If Nintendo Land is intended to be the Wii U’s equivalent of Wii Sports, the acid test is surely a post-Christmas dinner session with the family. Five players, four remotes, a few too many sherries: had Nintendo recreated such a setup for review sessions, one senses the game’s Metacritic rating would be a good bit higher.
The biggest initial successes and failures of this festive experiment aren’t too surprising: half a dozen games of Mario Chase pass by in an instant, soundtracked by constant shouts, shrieks and peals of laughter. It’s noticeably different from the three-player mode I’m more accustomed to, a larger arena offering more places to hide, even though routes are more easily blocked with four human pursuers. The only complaints concern the GamePad’s camera, whose fisheyed perspective of its holder is unflatteringly displayed throughout. It’s quickly turned off, and little is lost.

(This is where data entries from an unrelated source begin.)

(* ===== verification/Prelude.v ===== *)
(** * Shardman: a control plane for range and hash sharding of PostgreSQL

    Shardman keeps, in a metadata database, which PostgreSQL instance (shard)
    serves which bucket of keys, answers where to write and read a key, and
    moves shards through their life cycle: a standby is promoted into a bucket,
    drained and sealed when it is full or silent, cleaned when its bucket is
    out of retention, and returned to the pool.  This library models that
    control plane as executable definitions translated from the Go sources and
    proves that it is correct.

    ** The parts of the program and their models

    - internal/bucket/bucket.go: bucket specifications and the names of the
      buckets of keys and instants.  [Bucket]: [ParseSpec], [ID], [CurrentID],
      [Index], [IDFromIndex].  What it uses of the Go library is modelled
      beside it: strconv, fmt and strings in [GoText], package time (civil
      dates, layouts, parsing) in [GoTime], encoding/json in [Json].
    - internal/bucket/routing.go: the retention and future window.  [Routing]:
      [ClassifyWrite], [BucketsOutsideRetention], [ValidateBootstrap].
    - internal/fsm/fsm.go: states of shards and allowed changes.  [Fsm].
    - internal/store: the metadata, as transactions of SQL statements on three
      tables.  [World] has the state (tables, configuration cache, clocks, rows
      locked by others, faults to come, transaction in progress, metrics log,
      broadcaster), the constraints of the migrations, and the meaning of
      statements and transactions; [Store] has one definition per method of
      store.go.
      [Migrations] has [New], [Close], [Migrate] and [ResetSchema], with the
      statements of the two migration files on a catalog of tables, constraints
      and indexes.
    - internal/resolve: [Resolve]; internal/seal, internal/retention,
      internal/health: [Supervisors]; internal/topology: [Topology];
      internal/grpcapi/server.go: [Grpc], with the spans of its calls and the
      Watch handler in [Serving]; pkg/client: [Client];
      internal/agent: [Agent], the agent beside each shard, with the shard's own
      database (tables, foreign keys, privileges, sessions) and the two
      connections that may fail.
    - internal/metrics: the recorded events in [Metrics], the collectors, the
      registry and the HTTP middleware in [Observability], with internal/opshttp
      (the operations endpoints) and internal/oteltrace (set-up, interceptor and
      attributes of traces).
    - internal/config: [Config], with time.Duration's text in [GoDuration].
    - cmd/server and cmd/agent: [Process], how the daemons start, where they give
      up, the events that drive them and the loops of their tickers;
      cmd/shardman: [Cli], with package flag in [GoFlag] and json.Marshal in
      [JsonEncode].
    - internal/integration/harness.go, with which the integration tests are
      written: [Harness]; the registration of the gRPC services by the server
      and by the tests (grpc_test_helpers.go): [Wiring].

    The server's handlers call the resolver, the supervisors and the store; the
    store and the broadcaster are shared by all of them; clients cache the
    topology message and resolve locally when they can; agents report to the
    server and do what the state in its answer asks for; the command line tool
    is a client.

    ** Conventions

    A Go function of type (T, error) returns [result T]; code that touches the
    shared state is in the monad [M World], where an error keeps the effects
    made before it.  Machine integers are [Z] with [wrap64] and [wrap32] written
    out where an operation can overflow.  Time is in nanoseconds.  A string type
    with named constants is an inductive type with those constants and a
    constructor for every other string.

    A statement consults the list of faults of the world: it may run, fail, or
    run and lose its reply (a commit whose outcome the caller does not learn),
    so a theorem about every world is a theorem about every pattern of
    failures; [quiet] worlds have none.  A transaction that does not commit is
    rolled back, except for the sequence behind the identifiers.  Queries
    without ORDER BY return their rows in an order PostgreSQL chooses
    ([heap_scan]).  FOR UPDATE SKIP LOCKED skips the rows in [w_locked].

    Code outside the repository is a parameter: xxhash ([XXHash]: any function
    into 64 bits), the conversion of floats to integers where Go leaves it to
    the platform ([GoPlatform]), PostgreSQL's row order and JSONB text
    ([Postgres]), uuid.Parse ([UUIDLib]), structpb ([Structpb], [NewValue]), the
    sizes and the identifiers of a shard's PostgreSQL ([ShardPostgres]), pgxpool's
    configuration and creation of a pool ([Pgx]), gRPC's table of services
    ([GrpcLib]), and the outcomes of creating an
    exporter, listening and dialling (arguments of [Process] and [Cli]).

    ** What the theorems show

    - Tables.  [Meta] is an abstract machine on the tables, with one labelled
      step per change ([meta_step]), and its invariants.  [StoreTx] and
      [StoreRefine] show that every method of the store takes only the steps of
      its label, whatever fails; [Atomic] that every change is all or nothing;
      [StoreSpec] what each change does exactly when nothing fails.
    - Concurrency.  In [World] the transactions of others are the rows they
      have locked.  [Transactions] has the bodies of the store's transactions as
      programs of statements, which are the methods of [Store] when nothing
      interferes; [Sessions] runs them statement by statement beside each other,
      with row locks, SKIP LOCKED, snapshots, the unique indexes, the sequence of
      identifiers, inserted rows and aborts as READ COMMITTED has them.
      [ReadCommitted] shows that the committed tables move by the steps of [Meta]
      all the same, one per commit, as long as no bump of the version that found
      no configuration is open when the bootstrap commits; without that they do
      but for the version, and [registration_overtaken] is the run in which it
      goes wrong.  The proof is a weakest precondition on the programs ([safe])
      and an invariant of the sessions.  [Versions] draws the consequences for
      clients: once the cluster is configured the version covers every change of
      the routing table, and a topology message is safe to cache by its version
      although its three queries are in no transaction.
    - Requests.  [Resolve]: an answer is always right, and given when a shard
      can be had.  [Supervisors]: a retention pass spares every bucket in use
      and cleans what has expired, a health pass seals every stale shard, with
      or without a standby to replace it, a seal pass leaves no overfull one and
      no drain that is over (and [Process] runs their loops).  [Grpc]: every RPC
      implements the machine and respects the cluster key.
      [Serving]: the versions a stream sends never go back, and it leaves no
      subscription behind.
      [Client]: local resolution of writes and reads gives the answer that the
      server sends back, for keys that keep their value as a structpb.Value; a
      scattered query fails exactly when one of its calls does, and closing a
      client ends its watches.  [Topology]: a
      dropped notification is never missed, and the streams come to rest.
      [Agent]: a shard is emptied only while the control plane holds it in the
      state cleaning, whatever happens between the answer and the truncation.
    - The whole.  [System] lets any number of servers interleave store calls in
      any environment: the tables stay well-formed, a shard follows the state
      machine with one version per transition, changes bucket only through
      cleaning, and every configuration cache agrees with the database, for
      specifications that give no member twice.
      [Fleet] adds the agents, the shard databases and the applications that
      write to them, cuts a pass of an agent into its calls, and shows that the
      tables of applications in a shard of the pool are always empty ([clean]:
      those of the schema public but for names that begin with pg and one more
      character, which the agent leaves alone), that the agent's process does
      nothing but the steps of an agent, and that an expired shard comes back to
      the pool.
      [Handover] composes the passes that take a full shard out of service: the
      supervisor drains it, its agent stops the writers, the supervisor seals it.
    - Opening.  [MigrationsSpec]: migrating converges to one schema from every
      interrupted state and keeps the rows; its constraints are the ones the
      tables of [World] are kept under; a store that opens is configured and
      migrated.  [Process]: the server runs with the settings it was given, or
      exits, and after a signal it returns when the calls of its clients have
      ended; [Config]: every variable ends in its own setting, or in the
      documented default.
    - Operating.  [Cli]: which bootstraps the command line can make, and that one
      ends in the configuration row its flags describe.  [Observability]: after a
      refresh the gauges show the tables, every series is of a declared
      collector, the middleware counts the status the client was sent.
    - Keys.  [Bucket] and [Routing]: names and numbers of buckets are inverse
      and ordered, numeric and hash buckets are in range, the window is exactly
      the configured one.
    - [Harness]: the scenario of the test of a seal holds for every
      configuration, key and number of standbys, and every test starts on an
      empty current schema.  [Wiring]: the server answers every RPC with its
      handler, a test server all but those of the agents, and the scenario of
      the test through the services holds in the same generality.
    - [Witnesses], [ConcurrencyWitnesses] and [ProcessWitnesses] apply the
      theorems with hypotheses to concrete clusters, settings and command lines.

    Several theorems record where the program does not do what its
    documentation says, or what it seems to mean: [numeric_bucket_overflow],
    [time_key_threshold], [month_index_malformed], [patch_standby_lost],
    [patch_active_unplaced], [draining_bucket_unavailable], [exhausted_codes],
    [active_gauge_counts_error], [local_write_stale], [wire_key_precision],
    [clean_skips_pg_names], [agent_main_spec], [registration_overtaken],
    [folded_keys_split], [health_tick_clears], [open_stream_blocks_shutdown].

    ** Fuel

    Structural recursion is not enough for the decimal digits of a number
    ([dec_digits]) and for [digitWidth], whose fuel is the binary length of the
    number ([dec_fuel_enough], [digitWidth_spec]), nor for JSON, whose fuel is
    the length of the text: [parse_json_fuel] shows that more fuel never
    changes the result.  The loop of time.ParseDuration has the length of the
    text as fuel, which [duration_loop_fuel] shows to be enough; [flag_parse_fuel]
    says the same of one unit of fuel per argument of a command line.  TRUNCATE
    ... CASCADE follows foreign keys for as many rounds as there are tables,
    which [cascade_exact] shows to be enough.

    ** Not modelled

    The inside of the connection pool; when tickers fire (a pass may happen at
    any time); the timeouts of unary calls (a call may fail at any time) and of
    the shutdown of HTTP and exporter; heartbeat timeouts below a millisecond or
    with a fraction of a microsecond, whose text PostgreSQL does not read as the
    duration ([fresh_row] has the number); text for a VARCHAR column that is too
    long by spaces only, which PostgreSQL cuts; logging; the exporter
    of traces and the text format of the metrics; the printed JSON text of
    messages; generated protobuf code (the messages are records of [Grpc]); the
    in-memory connection of the integration tests.  Outside of [Sessions] and [ReadCommitted]
    a transaction is one step of the tables. *)

From Stdlib Require Import ZArith Lia Ascii String.
From stdpp Require Import base option list strings.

If anything, Luigi’s Ghost Mansion is an even bigger hit, though it’s here that the fights over who gets the GamePad begin. It’s almost a little too much fun to be the ghost, after all, and it’s not until a few games in that we happen across a solution (more on that shortly). Animal Crossing Sweet Day suffers the opposite problem: no one wants to be the guards. The twin-stick controls prove off-putting to most, with only two of our group managing to coordinate the pincer movements required to capture the candy-gobbling animals. Again, however, it’s heartening to see Nintendo subtly tweak the game to account for a higher number of players, even if four seems to be the sweet spot for most games.
Metroid Blast is an immediate casualty of the increased player count, however, its control setup requiring us to search in vain for additional nunchuks. A three-player game is the best we can manage, and while everyone fancies a shot at guiding Samus’s gunship, no one returns for another shot. A quite hilariously inept deathmatch follows, the spoils going to the one regular gamer in the group. “Intense and daring” it may be, but this isn’t going to encourage your mum to invest in Wii U. Zelda: Battle Quest fares rather better, though the first few games end in failure, our archer ending up so far behind the action that we begin to wonder if he’s taken a wrong turning in the Lost Forest. It’s a pity it doesn’t allow for a fifth player, too, though we’d have been a RemotePlus shy of a full set anyway. It’s here you begin to see one of Nintendo’s biggest problems with Wii U – does it demand the extra fidelity of the improved remotes, or offer access to the vanilla, less precise version? That arguably Wii U’s most important launch game can’t make its mind up is a problem.